1. Is Challenger an admirable man? Would you like scientists to behave like him?
2. Conan Doyle enjoyed practical jokes. One of his favorites was to dress up as Challenger, fake beard and all, and surprise acquaintances with unexpected visits, playing the role of Challenger to the hilt. The Lost World features photographs of Conan Doyle and some of his friends impersonating characters in the novel. How convincing is Conan Doyle's get up? Does Conan Doyle's apparent liking for the character explain any of the events in the novel?
3. Modern society is more sensitive to portrayals of ethnic groups than was the society Conan Doyle lived in. How accurate are his portrayals of the Indians? What, if anything, might people find objectionable in his depictions of Indians or other figures such as the ape-men?
4. What are the most interesting ideas in the novel? What makes them interesting? Are any provocative, perhaps controversial?
5. What is the funniest moment in the novel?
6. At the outset of the novel, Conan Doyle faces the problem of getting his young man out of England and into South America. What techniques does he use to achieve this? What do you think of the map as a plot device? Is it awkward, or is smooth?
7. How well described are the prehistoric creatures? Which is particularly vividly delineated? Which are too vague?
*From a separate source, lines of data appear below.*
(* ===== verification/Interfaces.v ===== *)
(** * What the storage engine asks of its collaborators

    [Storage] holds a pointer to a write-ahead log and one to a replicator and
    calls them inside its critical section.  The classes below are those call
    interfaces, and what the log promises: [Storage]'s theorems are proved
    against them, and the component that implements an interface provides the
    instance (file [Wal] for the log, file [Replicator] for the sink). *)

From S2P Require Import Prelude Stream Records.

(** The operations of a write-ahead log. *)
Class WriteAhead (L : Type) := {
  append_set : bytes -> bytes -> L -> bool * L;
  append_del : bytes -> L -> bool * L;
}.

(** Its contract.  [wa_log] is what a reader of the log would replay; an append
    that reports success has added its record, one that reports failure has
    added nothing a reader can see. *)
Class WriteAheadLaws (L : Type) `{WriteAhead L} := {
  wa_inv : L -> Prop;
  wa_log : L -> list record;
  append_set_ok k v l :
    wa_inv l -> valid_field k -> valid_field v ->
    wa_inv (append_set k v l).2 /\
    wa_log (append_set k v l).2 =
      wa_log l ++ (if (append_set k v l).1 then [RSet k v] else []);
  append_del_ok k l :
    wa_inv l -> valid_field k ->
    wa_inv (append_del k l).2 /\
    wa_log (append_del k l).2 =
      wa_log l ++ (if (append_del k l).1 then [RDel k] else []);
}.

(** A log on a medium that does not fail: no append is refused, now or later. *)
Class ReliableLog (L : Type) `{WriteAhead L} := {
  reliable_log : L -> Prop;
  reliable_set k v l :
    reliable_log l -> (append_set k v l).1 = true /\ reliable_log (append_set k v l).2;
  reliable_del k l :
    reliable_log l -> (append_del k l).1 = true /\ reliable_log (append_del k l).2;
  reliable_refused k l l' : append_del k l = (false, l') -> ~ reliable_log l';
}.

(** The operations of a replication sink, and the effect of a sequence of them. *)
Class ReplicaSink (R : Type) := {
  replicate_set : bytes -> bytes -> R -> R;
  replicate_del : bytes -> R -> R;
}.

Definition replicate_record `{ReplicaSink R} (r : R) (rec : record) : R :=
  match rec with
  | RSet k v => replicate_set k v r
  | RDel k => replicate_del k r
  end.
8. In our present era, the world has been mapped, and satellites are mapping it in even further detail, even locating ancient steam beds under the Sahara's sands. If one were to try writing The Lost World today, where would it have to be set? What would have to be changed in order to account for modern cartography? Use your imagination to answer these questions, just as Conan Doyle used his when faced with the limitations of his own era and audience. There are solutions to these questions! Have some fun with them!
9. Many readers have favorite dinosaur stories. Poll your group to discover whether enough members have read dinosaur tales, and if there are several, have them share their favorite novels or short stories in which dinosaurs play a significant role. How well does The Lost World compare to them?
10. The Lost World has some pointed satire, as well as broad humor. Which is emphasized in the novel, the satire or the comedy? What does Conan Doyle most seem to want his readers to leave the novel with, a sense of the ridiculous aspects of science and scientists or a sense of having had a rollicking good time?